Realizzato dopo Quo Vadis? di Enrico Guazzoni, che lo precede di due anni, e prima di Intolerance dell’americano David W. Griffith, del 1916, Cabiria è il film più importante della giovanissima cinematografia italiana, che aveva sede a Torino, dove nacque la casa di produzione Cines, trasformata poi in Itala Film. È da questa che Pastrone ottiene quasi un milione di lire (cifra notevolissima per quei tempi) per girare il più grande film kolossal epico-storico dell’epoca, che fece scuola soprattutto per l’introduzione delle riprese col carrello. Anche la durata del film era un record, infatti la pellicola durava più di tre ore. Il titolo fu dato da Gabriele D’Annunzio, chiamato a collaborare alla sceneggiatura, ma che si limitò a dare i nomi ai personaggi più importanti e a scrivere le didascalie poetiche che intervallavano le scene del film.

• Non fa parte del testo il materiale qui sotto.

(* ===== verification/_CoqProject ===== *)
-Q . S2P
Prelude.v
Regs.v
DynInst.v
CPU.v
Scoreboard.v
IQInterface.v
Decode.v
DecodeOps.v
DecodeProps.v
FreeList.v
RenameMap.v
RenameInv.v
RenameSpec.v
RenameProps.v
RenameCommit.v
RenameTotal.v
Rename.v
RenameStage.v
RenameTick.v
RenameCycle.v
RenameRun.v
Ring.v
LSQ.v
LSQInv.v
LSQCommit.v
LSQSquash.v
LSQRead.v
LSQViol.v
LSQStore.v
LSQWrite.v
LSQDrain.v
LSQSteps.v
LSQProps.v
LSQRun.v
LSQThreads.v
DepGraph.v
ROB.v
ROBInv.v
ROBOps.v
ROBSquash.v
ROBProps.v
IEW.v
Commit.v
NDAOps.v
IEWProps.v
StoreSet.v
FUPool.v
ReadyList.v
MemDep.v
IQ.v
IQSched.v
IQLaws.v
IQSchedProps.v
Dispatch.v
OperandProps.v
NDA.v
CommitArch.v
CommitArchProps.v
NDARun.v
Witnesses.v
IntMath.v
Targets.v
BPred.v
LocalBP.v
BiModeBP.v
TournamentBP.v
BPredInv.v
BPredSteps.v
BPredProps.v
LTAGE.v
LTAGEHist.v
LTAGEInv.v
LTAGEOps.v
LTAGEProps.v
BPredRun.v
Fetch.v
FetchProps.v
FetchLink.v
FetchRun.v
Lemma countb_pos {A} (f : A → bool) (l : list A) :
  (0 < countb f l)%nat ↔ ∃ x, x ∈ l ∧ f x = true.
Proof.
  induction l as [|x l IH]; cbn; [split; [lia|set_solver]|].
  setoid_rewrite elem_of_cons. destruct (f x) eqn:E; split; intros H; [|lia| |].
  - exists x. auto.
  - destruct IH as [IH _]. destruct IH as (y & ? & ?); [lia|]. eauto.
  - destruct H as (y & [->|Hy] & Hf); [congruence|]. apply IH. eauto.
Qed.

Lemma countb_le_length {A} (f : A → bool) (l : list A) : (countb f l ≤ length l)%nat.
Proof. induction l as [|x l IH]; cbn; [lia|]. destruct (f x); lia. Qed.

Lemma countb_update {A} (f g : A → bool) (x : A) (l : list A) :
  NoDup l → x ∈ l → (∀ y, y ∈ l → y ≠ x → g y = f y) →
  (countb g l + Nat.b2n (f x) = countb f l + Nat.b2n (g x))%nat.
Proof.
  induction l as [|z l IH]; intros Hnd Hx Hne; [by apply not_elem_of_nil in Hx|].
  inversion_clear Hnd as [|? ? Hz Hnd']. cbn [countb].
  apply elem_of_cons in Hx as [Hx|Hx]; [subst z|].
  - rewrite (countb_ext g f l); [destruct (f x), (g x); cbn; lia|].
    intros y Hy. apply Hne; [set_solver|]. intros ->. done.
  - rewrite (Hne z); [|left|congruence]. specialize (IH Hnd' Hx ltac:(set_solver)). lia.
Qed.

(** ** Iterators of a [std::list] with distinct elements

    An iterator of [std::list<DynInstPtr>] is denoted by the element it points
    at; [None] is [end()].  [back_from x l] lists the elements met when the
    iterator at [x] is decremented down to [begin()]. *)
Fixpoint upto {A} `{EqDecision A} (x : A) (l : list A) : list A :=
  match l with
  | [] => []
  | y :: l' => if decide (x = y) then [y] else y :: upto x l'
  end.
Definition back_from {A} `{EqDecision A} (x : A) (l : list A) : list A := reverse (upto x l).
(* ===== verification/DecodeOps.v ===== *)
(** * What decode does

    What each operation of [Decode.v] takes, sends and keeps, and the signals it leaves on
    the wires to fetch; then the turn of a thread in a cycle. *)

From S2P Require Import Prelude Regs DynInst CPU IQInterface Decode.
Local Open Scope Z_scope.

(** ** Instructions *)
(** Decode changes no instruction's place in the program; it squashes and corrects only
    instructions of the threads in [M], and never revives one. *)
Definition inst_kept (M : nat → Prop) (d d' : DynInst) : Prop :=
  seqNum d' = seqNum d ∧ threadNumber d' = threadNumber d ∧ staticInst d' = staticInst d ∧ pc d' = pc d
  ∧ (isSquashed d = true → isSquashed d' = true)
  ∧ (¬ M (threadNumber d) → isSquashed d' = isSquashed d ∧ predPC d' = predPC d ∧ instFlags d' = instFlags d).
Definition kept (M : nat → Prop) (h h' : heap) : Prop :=
  ∀ p, match h !! p, h' !! p with Some d, Some d' => inst_kept M d d' | None, None => True | _, _ => False end.
Abbreviation nobody := (λ _ : nat, False).

#[export] Instance inst_kept_po (M : nat → Prop) : PreOrder (inst_kept M).
Proof.
  split; [by intros d|]. intros d1 d2 d3 (A1&A2&A3&A4&A5&A6) (B1&B2&B3&B4&B5&B6).
  split_and!; try congruence; [auto|]. intros HM. destruct (A6 HM) as (?&?&?). rewrite <- A2 in HM. destruct (B6 HM) as (?&?&?). split_and!; congruence.
Qed.
#[export] Instance kept_po (M : nat → Prop) : PreOrder (kept M).
Proof.
  split.
  - intros h p. by destruct (h !! p).
  - intros h1 h2 h3 H12 H23 p. specialize (H12 p). specialize (H23 p). destruct (h1 !! p), (h2 !! p), (h3 !! p); try done. by etrans.
Qed.
Lemma kept_mono (M M' : nat → Prop) h h' : (∀ t, M t → M' t) → kept M h h' → kept M' h h'.
Proof.
  intros HM Hk p. specialize (Hk p). destruct (h !! p) as [d|], (h' !! p); try done. destruct Hk as (?&?&?&?&?&Hs). split_and!; try done. auto.
Qed.
Lemma kept_insert (M : nat → Prop) h (p : InstPtr) (d d' : DynInst) :
  h !! p = Some d → inst_kept M d d' → kept M h (<[p := d']> h).
Proof.
  intros Hd Hk q. destruct (decide (q = p)) as [->|Hne]; [by rewrite lookup_insert_eq, Hd|].
  rewrite lookup_insert_ne by done. by destruct (h !! q).
Qed.
Lemma kept_lookup (M : nat → Prop) h h' (p : InstPtr) (d : DynInst) :
  kept M h h' → h !! p = Some d → ∃ d', h' !! p = Some d' ∧ inst_kept M d d'.
Proof. intros Hk Hd. specialize (Hk p). rewrite Hd in Hk. destruct (h' !! p) as [d'|]; [by exists d'|done]. Qed.
Lemma kept_dead (M : nat → Prop) h h' (p : InstPtr) (d : DynInst) :
  kept M h h' → h !! p = Some d → ¬ M (threadNumber d) → dead h' p = dead h p.
Proof.
  intros Hk Hd HM. destruct (kept_lookup _ _ _ _ _ Hk Hd) as (d' & Hd' & _ & _ & _ & _ & _ & Es). unfold dead. rewrite Hd, Hd'. by apply Es.
Qed.
Lemma kept_dead_mono (M : nat → Prop) h h' (p : InstPtr) : kept M h h' → dead h p = true → dead h' p = true.
Proof.
  intros Hk. specialize (Hk p). unfold dead. destruct (h !! p) as [d|], (h' !! p) as [d'|]; try done. apply Hk.
Qed.
Lemma kept_set (M : nat → Prop) (st : Status) (d : DynInst) : st ≠ Squashed → inst_kept M d (st_set st d).
Proof. intros Hs. assert (E : isSquashed (st_set st d) = isSquashed d) by (by apply get_st_set_ne). split_and!; try done. by rewrite E. Qed.
Lemma kept_reset (M : nat → Prop) (st : Status) (d : DynInst) : st ≠ Squashed → inst_kept M d (st_reset st d).
Proof. intros Hs. assert (E : isSquashed (st_reset st d) = isSquashed d) by (by apply get_st_reset_ne). split_and!; try done. by rewrite E. Qed.
Lemma kept_setSquashed (M : nat → Prop) (d : DynInst) : M (threadNumber d) → inst_kept M d (setSquashed d).
Proof. intros HM. split_and!; try done. intros _. unfold setSquashed, isSquashed. apply get_st_set_eq. Qed.
(* ===== verification/RenameTotal.v ===== *)
(** * Renaming does not run dry

    [canRename] compares what an instruction needs with the free lists; an instruction
    it admits has all its destinations renamed.  When nothing is in flight, what is free
    is what the machine has beyond the architectural registers. *)

From S2P Require Import Prelude Regs DynInst Scoreboard FreeList RenameMap RenameInv RenameSpec RenameProps.
Local Open Scope Z_scope.

Definition needs (c : RegClass) (l : list RegId) : nat := countb (λ r, bool_decide (regClass r = c)) l.

(** The check of [renameInsts] for an instruction. *)
Definition canRenameInst (d : DynInst) (f : UnifiedFreeList) : bool :=
  canRename (numDestRegsOf IntRegClass d) (numDestRegsOf FloatRegClass d) (numDestRegsOf VecRegClass d)
    (numDestRegsOf VecElemClass d) (numDestRegsOf CCRegClass d) f.

Lemma flattenRegId_class (top : Z) (r : RegId) : regClass (flattenRegId top r) = regClass r.
Proof. unfold flattenRegId. by destruct (regClass r) eqn:E. Qed.
Lemma store_ok_frame (nL hL : Z) (L : list InstPtr) (e : SQEntry) : store_ok h nL hL L e → store_ok h' nL hL L e.
Proof.
  intros (p & d & Hi & Hp & Hl & Hq & Ha). destruct (grows_lookup h h' p d Hk Hp) as (d' & Hp' & [= E1 E2 E3 E4] & E5).
  exists p, d'. unfold isLoad in *. rewrite (lseqs_same h h' L (grows_seqs _ _ Hk)), E1, E2, E4.
  split_and!; try done. intros Hx. destruct (Ha Hx) as (? & ? & ?). split; [by apply E5|]. unfold isStoreConditional in *. by rewrite E4.
Qed.

Lemma commit_ok_frame (L : list InstPtr) (St : list SQEntry) : commit_ok h L St → commit_ok h' L St.
Proof.
  intros Hc e p He Hw Hp. pose proof (grows_seqs _ _ Hk) as Hs. rewrite (ssn_same h h' e Hs), (lsn_same h h' p Hs). by apply Hc.
Qed.
End frame.

(** The change of the instruction [p] points at leaves all others alone. *)
Definition only_at (p : InstPtr) (h h' : heap) : Prop := same_seqs h h' ∧ ∀ q, q ≠ p → h' !! q = h !! q.

Lemma only_at_load (h h' : heap) (p q : InstPtr) (nS hS : Z) (St : list SQEntry) :
  only_at p h h' → q ≠ p → load_ok h nS hS St q → load_ok h' nS hS St q.
Proof.
  intros [Hs Ho] Hq (d & Hd & Hl & Hi). exists d. rewrite (Ho q Hq), (sseqs_same h h' St Hs). done.
Qed.
Lemma only_at_store (h h' : heap) (p : InstPtr) (nL hL : Z) (L : list InstPtr) (e : SQEntry) :
  only_at p h h' → sq_inst e ≠ Some p → store_ok h nL hL L e → store_ok h' nL hL L e.
Proof.
  intros [Hs Ho] Hq (q & d & Hi & Hd & Hr). exists q, d. rewrite (Ho q), (lseqs_same h h' L Hs) by congruence. done.
Qed.
Lemma only_at_commit (h h' : heap) (p : InstPtr) (L : list InstPtr) (St : list SQEntry) :
  only_at p h h' → commit_ok h L St → commit_ok h' L St.
Proof. intros [Hs _] Hc e q He Hw Hq. rewrite (ssn_same h h' e Hs), (lsn_same h h' q Hs). by apply Hc. Qed.

Lemma lseqs_app (h : heap) (L1 L2 : list InstPtr) : lseqs h (L1 ++ L2) = lseqs h L1 ++ lseqs h L2.
Proof. apply fmap_app. Qed.
Lemma sseqs_app (h : heap) (S1 S2 : list SQEntry) : sseqs h (S1 ++ S2) = sseqs h S1 ++ sseqs h S2.
Proof. apply fmap_app. Qed.

(** ** Fields the invariant does not mention *)
Definition lsq_view (u : LSQUnit) :=
  (u_heap u, storeQueue u, loadQueue u, (LQEntries u, SQEntries u, loads u, stores u, storesToWB u),
   (loadHead u, loadTail u, storeHead u, storeWBIdx u, storeTail u),
   (stalled u, stallingStoreIsn u, stallingLoadIdx u), (retryPkt u, isStoreBlocked u),
   memDepViolator u, (hasPendingPkt u, pendingPkt u)).

Lemma lsq_inv_view (u u' : LSQUnit) (L : list InstPtr) (St : list SQEntry) (w : nat) :
  lsq_view u' = lsq_view u → lsq_inv u L St w → lsq_inv u' L St w.
Proof.
  destruct u, u'. unfold lsq_view. cbn. intros E. simplify_eq. intros [[] [] ? ? ? []]. split; by try split.
Qed.

(** A change of the instructions that keeps their places and the data of the stores. *)
Lemma lsq_inv_grows (u : LSQUnit) (h' : heap) (L : list InstPtr) (St : list SQEntry) (w : nat) :
  lsq_inv u L St w → grows (u_heap u) h' →
  (∀ e p, e ∈ St → sq_inst e = Some p → memData <$> h' !! p = memData <$> u_heap u !! p) →
  lsq_inv (u <| u_heap := h' |>) L St w.
Proof.
  intros [[R1 R2 Hsz Hl Hs Ho1 Ho2 Hda] [W1 W2 W3 W4 W5] Hc Hst Hv [S1 S2 S3 S4 S5]] Hk Hm.
  pose proof (grows_seqs _ _ Hk) as Hq. split; [split|by split|by apply (commit_ok_frame (u_heap u))|..|split]; try done.
  - eapply Forall_impl; [exact Hl|]. intros p. by apply load_ok_frame.
  - eapply Forall_impl; [exact Hs|]. intros e. by apply store_ok_frame.
  - change (StronglySorted Z.lt (lseqs h' L)). by rewrite (lseqs_same _ _ L Hq).
  - change (StronglySorted Z.lt (sseqs h' St)). by rewrite (sseqs_same _ _ St Hq).
  - intros Ht. destruct (Hst Ht) as (k & p & Hk' & Hx & Hlt). exists k, p. split; [done|]. split; [done|].
    change (stallingStoreIsn u < lsn h' p). by rewrite (lsn_same _ _ p Hq).
  - intros v Ev. destruct (Hv v Ev) as [d Hd]. destruct (grows_lookup _ _ _ _ Hk Hd) as (d' & Hd' & _). by exists d'.
  - intros k e p He Hkw Hx Hp. destruct (S5 k e p He Hkw Hx Hp) as [? Hmd]. split; [done|]. change (memData <$> h' !! p = Some None).
    rewrite (Hm e p); [done|by apply list_elem_of_lookup_2 with k|done].
Qed.

Lemma lsq_inst_ok (u : LSQUnit) (p : InstPtr) (d : DynInst) : u_heap u !! p = Some d → lsq_inst p u = Ok d.
Proof. intros H. unfold lsq_inst. by rewrite H. Qed.

Lemma on_inst_heap (u : LSQUnit) (p : InstPtr) (f : DynInst → DynInst) : u_heap (on_inst p f u) = alter f p (u_heap u).
Proof. done. Qed.

(** Setting another flag keeps the key. *)
Lemma lkey_assign (f : Flags) (b : bool) (d : DynInst) : f ≠ EffAddrValid → lkey (fl_assign f b d) = lkey d.
Proof.
  intros Hf. unfold lkey, effAddrValid, get_fl. change (seqNum (fl_assign f b d)) with (seqNum d).
  enough (E : bit_get (Flags_idx EffAddrValid) (instFlags (fl_assign f b d)) = bit_get (Flags_idx EffAddrValid) (instFlags d)) by (by rewrite E).
  unfold fl_assign. destruct b; cbn [instFlags]; unfold bit_get, bit_set, bit_reset; cbn.
  - rewrite N.setbit_eqb. by destruct f.
  - rewrite N.clearbit_eqb. by destruct f; rewrite ?andb_true_r.
Qed.

(** A load is no store. *)
Lemma load_not_store (u : LSQUnit) (L : list InstPtr) (St : list SQEntry) (w : nat) (p : InstPtr) (e : SQEntry) :
  lsq_inv u L St w → p ∈ L → e ∈ St → sq_inst e ≠ Some p.
Proof.
  intros [[_ _ _ Hl Hs _ _ _] _ _ _ _ _] Hp He Hi. rewrite Forall_forall in Hl. rewrite Forall_forall in Hs.
  destruct (Hl p Hp) as (d & Hd & Hld & _), (Hs e He) as (q & d' & Hq & Hd' & Hld' & _). congruence.
Qed.

(** A change of a load in the queue. *)
Lemma lsq_inv_load (u : LSQUnit) (f : DynInst → DynInst) (L : list InstPtr) (St : list SQEntry) (w : nat) (p : InstPtr) :
  lsq_inv u L St w → p ∈ L → (∀ d, lkey (f d) = lkey d) → lsq_inv (on_inst p f u) L St w.
Proof.
  intros Hi Hp Hf. apply (lsq_inv_grows u (alter f p (u_heap u))); [done|by apply same_keys_grows, same_keys_alter|].
  intros e q He Hq. rewrite lookup_alter_ne; [done|]. intros <-. by apply (load_not_store u L St w p e Hi).
Qed.

(** * Insertion into the load and store queues

    Insertion appends to the lists of [LSQInv.v], and the parts of the invariant an
    operation does not touch. *)
From stdpp Require Import sorting list.
Local Open Scope Z_scope.

Section ops.
Context (curCycle : Z).
Implicit Types (u : LSQUnit) (L : list InstPtr) (St : list SQEntry) (p : InstPtr).

(** ** Parts that do not change *)
Lemma violator_frame u u' :
  violator_ok u → memDepViolator u' = memDepViolator u → same_seqs (u_heap u) (u_heap u') → violator_ok u'.
Proof.
  intros Hv E Hq v Hvv. rewrite E in Hvv. destruct (Hv v Hvv) as [d Hd]. specialize (Hq v). rewrite Hd in Hq.
  destruct (u_heap u' !! v); [by eexists|done].
Qed.

Lemma send_frame u u' St (w : nat) :
  send_ok u St w → isStoreBlocked u' = isStoreBlocked u → retryPkt u' = retryPkt u →
  hasPendingPkt u' = hasPendingPkt u → pendingPkt u' = pendingPkt u →
  (∀ e p, e ∈ St → sq_inst e = Some p → memData <$> u_heap u' !! p = memData <$> u_heap u !! p) → send_ok u' St w.
Proof.
  intros [S1 S2 S3 S4 S5] E1 E2 E3 E4 Hm. unfold sending in *. split; unfold sending; rewrite ?E1, ?E2, ?E3, ?E4; try done.
  intros k e p Hk Hw Hs Hp. rewrite (Hm e p); [by apply (S5 k)|by apply list_elem_of_lookup_2 with k|done].
Qed.

(** ** Insertion *)
Lemma tail_not_head {A} (q : list A) (n h t c : Z) (l : list A) :
  ring q n h t c l → n ≤ 256 → Z.of_nat (length l) + 1 < n → (u32 (t + 1) mod n =? h) = false.
Proof.
  intros R Hn Hroom. pose proof (ring_tail_range n _ _ _ _ _ R) as Ht. destruct R as [_ Hh _ _ -> _].
  rewrite u32_small by lia. rewrite <- incrIdx_mod, pos_S by done. apply Z.eqb_neq. intros E.
  rewrite <- (pos_0 n h Hh) in E at 2. apply (pos_inj n h Hh) in E; lia.
Qed.

Lemma ring_small {A} (q : list A) (n h t c : Z) (l : list A) : ring q n h t c l → n ≤ 256 → u32 c = c ∧ c < n.
Proof. intros [? ? ? -> ? ?] Hn. rewrite u32_small by lia. lia. Qed.

(** Everything in flight is older than the instruction. *)
Definition youngest (u : LSQUnit) L St (s : Z) : Prop :=
  Forall (λ x, x < s) (lseqs (u_heap u) L) ∧ Forall (λ x, x < s) (sseqs (u_heap u) St).

Section insert.
Context (u : LSQUnit) (L : list InstPtr) (St : list SQEntry) (w : nat) (p : InstPtr) (d : DynInst).
Context (Hi : lsq_inv u L St w) (Hp : u_heap u !! p = Some d) (Hy : youngest u L St (seqNum d)).

Lemma insert_notin : p ∉ L ∧ ∀ e, e ∈ St → sq_inst e ≠ Some p.
Proof.
  destruct Hy as [HL HS]. assert (E : lsn (u_heap u) p = seqNum d) by (unfold lsn; by rewrite Hp). split.
  - intros Hin. rewrite Forall_forall in HL. specialize (HL (lsn (u_heap u) p)).
    rewrite E in HL. enough (seqNum d < seqNum d) by lia. apply HL. apply list_elem_of_fmap. by exists p.
  - intros e He Hs. rewrite Forall_forall in HS. specialize (HS (ssn (u_heap u) e)). unfold ssn in HS at 2.
    rewrite Hs, E in HS. enough (seqNum d < seqNum d) by lia. apply HS. apply list_elem_of_fmap. exists e.
    split; [|done]. unfold ssn. by rewrite Hs, E.
Qed.

(** The instructions after the insertion of [p] with new indices. *)
Definition indexed (lq sq : Z) : DynInst → DynInst := λ d,
  setInLSQ (d <| lqIdx := lq |> <| sqIdx := sq |> <| addedToLSQTimestamp := curCycle |>).

Lemma indexed_only (lq sq : Z) : only_at p (u_heap u) (alter (indexed lq sq) p (u_heap u)).
Proof. split; [by apply same_seqs_alter|]. intros q Hq. by apply lookup_alter_ne. Qed.

Lemma insert_stall u' :
  stall_ok u L → stalled u' = stalled u → stallingLoadIdx u' = stallingLoadIdx u →
  stallingStoreIsn u' = stallingStoreIsn u → LQEntries u' = LQEntries u → loadHead u' = loadHead u →
  same_seqs (u_heap u) (u_heap u') → ∀ L', L `prefix_of` L' → stall_ok u' L'.
Proof.
  intros Hs E1 E2 E3 E4 E5 Hq L' [k ->] Ht. rewrite E1 in Ht. destruct (Hs Ht) as (i & q & Hl & Hx & Hlt).
  exists i, q. rewrite E2, E3, E4, E5, (lsn_same _ _ q Hq). split; [|done]. by apply lookup_app_l_Some.
Qed.
End insert.

Lemma lsq_insertLoad_ok u L St (w : nat) p (d : DynInst) :
  lsq_inv u L St w → u_heap u !! p = Some d → isMemRef d = true → isLoad d = true →
  youngest u L St (seqNum d) → Z.of_nat (length L) + 1 < LQEntries u →
  ∃ u', lsq_insert curCycle p u = Ok u' ∧ lsq_inv u' (L ++ [p]) St w
    ∧ u_heap u' = alter (indexed (loadTail u) (if stores u =? 0 then -1 else storeTail u)) p (u_heap u).
Proof.
  intros Hi Hp Hm Hl Hy Hroom. destruct (insert_notin u L St p d Hp Hy) as [HpL HpS].
  pose proof Hi as [[Hlq Hsq [HnL HnS] Hloads Hstores Hlo Hso Hda] Hwb Hc Hs Hv Hse].
  assert (Hroom' : Z.of_nat (length (Some <$> L)) + 1 < LQEntries u) by (by rewrite length_fmap).
  destruct (ring_push _ _ _ _ _ _ (Some p) Hlq Hroom') as [Eset Hlq'].
  destruct (ring_small _ _ _ _ _ _ Hlq HnL) as [Eu Hlt].
  unfold lsq_insert, lsq_insertLoad, lsq_inst. rewrite Hp. cbn [deref mbind res_bind].
  rewrite Hm, Hl, (tail_not_head _ _ _ _ _ _ Hlq HnL Hroom'), Eu. cbn [assert negb orb mbind res_bind].
  apply Z.ltb_lt in Hlt. rewrite Hlt. cbn [assert mbind res_bind deref]. cbn. rewrite Eset. cbn.
  eexists. split; [reflexivity|]. set (u' := on_inst p setInLSQ _).
  set (f := indexed (loadTail u) (if stores u =? 0 then -1 else storeTail u)).
  assert (Hh : u_heap u' = alter f p (u_heap u)) by (apply alter_alter_eq).
  split; [|exact Hh]. assert (Ho : only_at p (u_heap u) (u_heap u')) by (rewrite Hh; apply indexed_only).
  pose proof Ho as [Hq Hne]. assert (Hp' : u_heap u' !! p = Some (f d)) by (by rewrite Hh, lookup_alter_eq, Hp).
  destruct Hy as [HyL HyS]. split.
  - split; [by rewrite fmap_app|exact Hsq|by split| | | | |done].
    + apply Forall_app. split; [|constructor; [|done]].
      * apply Forall_forall. intros q Hin. apply (only_at_load (u_heap u) _ p); [done|congruence|].
        rewrite Forall_forall in Hloads. by apply Hloads.
      * exists (f d). split; [done|]. split; [done|]. change (seqNum (f d)) with (seqNum d).
        rewrite (sseqs_same _ _ St Hq), (older_all _ _ HyS). unfold sseqs. rewrite length_fmap.
        change (sqIdx (f d)) with (if stores u =? 0 then -1 else storeTail u).
        rewrite (ring_count _ _ _ _ _ _ Hsq), (ring_tail _ _ _ _ _ _ Hsq).
        destruct (Z.eqb_spec (Z.of_nat (length St)) 0) as [E0|E0]; [left; split; [done|lia]|by right].
    + apply Forall_forall. intros e He. apply (only_at_store (u_heap u) _ p); [done|by apply HpS|].
      rewrite Forall_forall in Hstores. destruct (Hstores e He) as (q & dq & Hin & Hdq & Hld & Hix & Ha).
      exists q, dq. split_and!; try done. intros Hw. rewrite (Hix Hw), lseqs_app, older_app.
      rewrite (older_none _ (lseqs _ [p])), Nat.add_0_r; [done|]. constructor; [|done].
      rewrite Forall_forall in HyS. unfold lsn. rewrite Hp. apply HyS. apply list_elem_of_fmap. exists e.
      split; [|done]. unfold ssn, lsn. by rewrite Hin, Hdq.
    + rewrite lseqs_app, (lseqs_same _ _ L Hq), (lseqs_same _ _ [p] Hq). apply sorted_snoc; [done|].
      unfold lsn. by rewrite Hp.
    + by rewrite (sseqs_same _ _ St Hq).
  - by destruct Hwb.
  - intros e q He Hw Hin. rewrite (ssn_same _ _ e Hq), (lsn_same _ _ q Hq).
    apply elem_of_app in Hin as [Hin| ->%list_elem_of_singleton]; [by apply Hc|].
    unfold lsn at 1. rewrite Hp. rewrite Forall_forall in HyS. apply HyS. apply list_elem_of_fmap. by exists e.
  - apply (insert_stall u L u'); try done. by exists [p].
  - by apply (violator_frame u).
  - apply (send_frame u); [done..|]. intros e q He Hin. rewrite Hne; [done|]. intros ->. by apply (HpS e).
Qed.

D’Annunzio non aveva esperienza della nuovissima arte cinematografica e il suo nome servì piuttosto a lanciare l’opera di Pastrone. Si racconta addirittura che quando il vate fu chiamato dal regista a visionare il primo montaggio della pellicola, D’Annunzio si fosse seduto a circa mezzo metro dallo schermo, come se stesse visionando un quadro invece di un film. Ispirato quasi certamente al libro di Emilio Salgari, Cartagine in fiamme, e in parte a Salammbò di Flaubert, il film racconta alcune vicende inventate su un quadro storico reale, al cui centro c’è la storia di Cabiria che, durante la seconda guerra punica (219 a.C.), viene venduta come schiava a Cartagine. Qui finisce per essere data in sacrificio al dio Moloch ma è salvata da un nobile romano e dal suo servitore Maciste, il personaggio che colpì maggiormente l’immaginario degli spettatori e diventò molto popolare, dando vita a una serie di film a suo nome. Maciste era impersonato da Bartolomeo Pagano, enorme scaricatore portuale di Genova. Le scenografie erano magnificenti, la musica di Ildebrando Pizzetti e Manlio Mazza suggeriva la tonalità epica della pellicola, e alcuni effetti di luce e di meccanica di scena (come l’eruzione dell’Etna) ideati dall’operatore Segundo de Chomon, dettero al film quel tono popolare e borghese che ne decretò il successo in Italia e soprattutto a Parigi e a New York, dove pare sia rimasto in proiezione per circa un anno.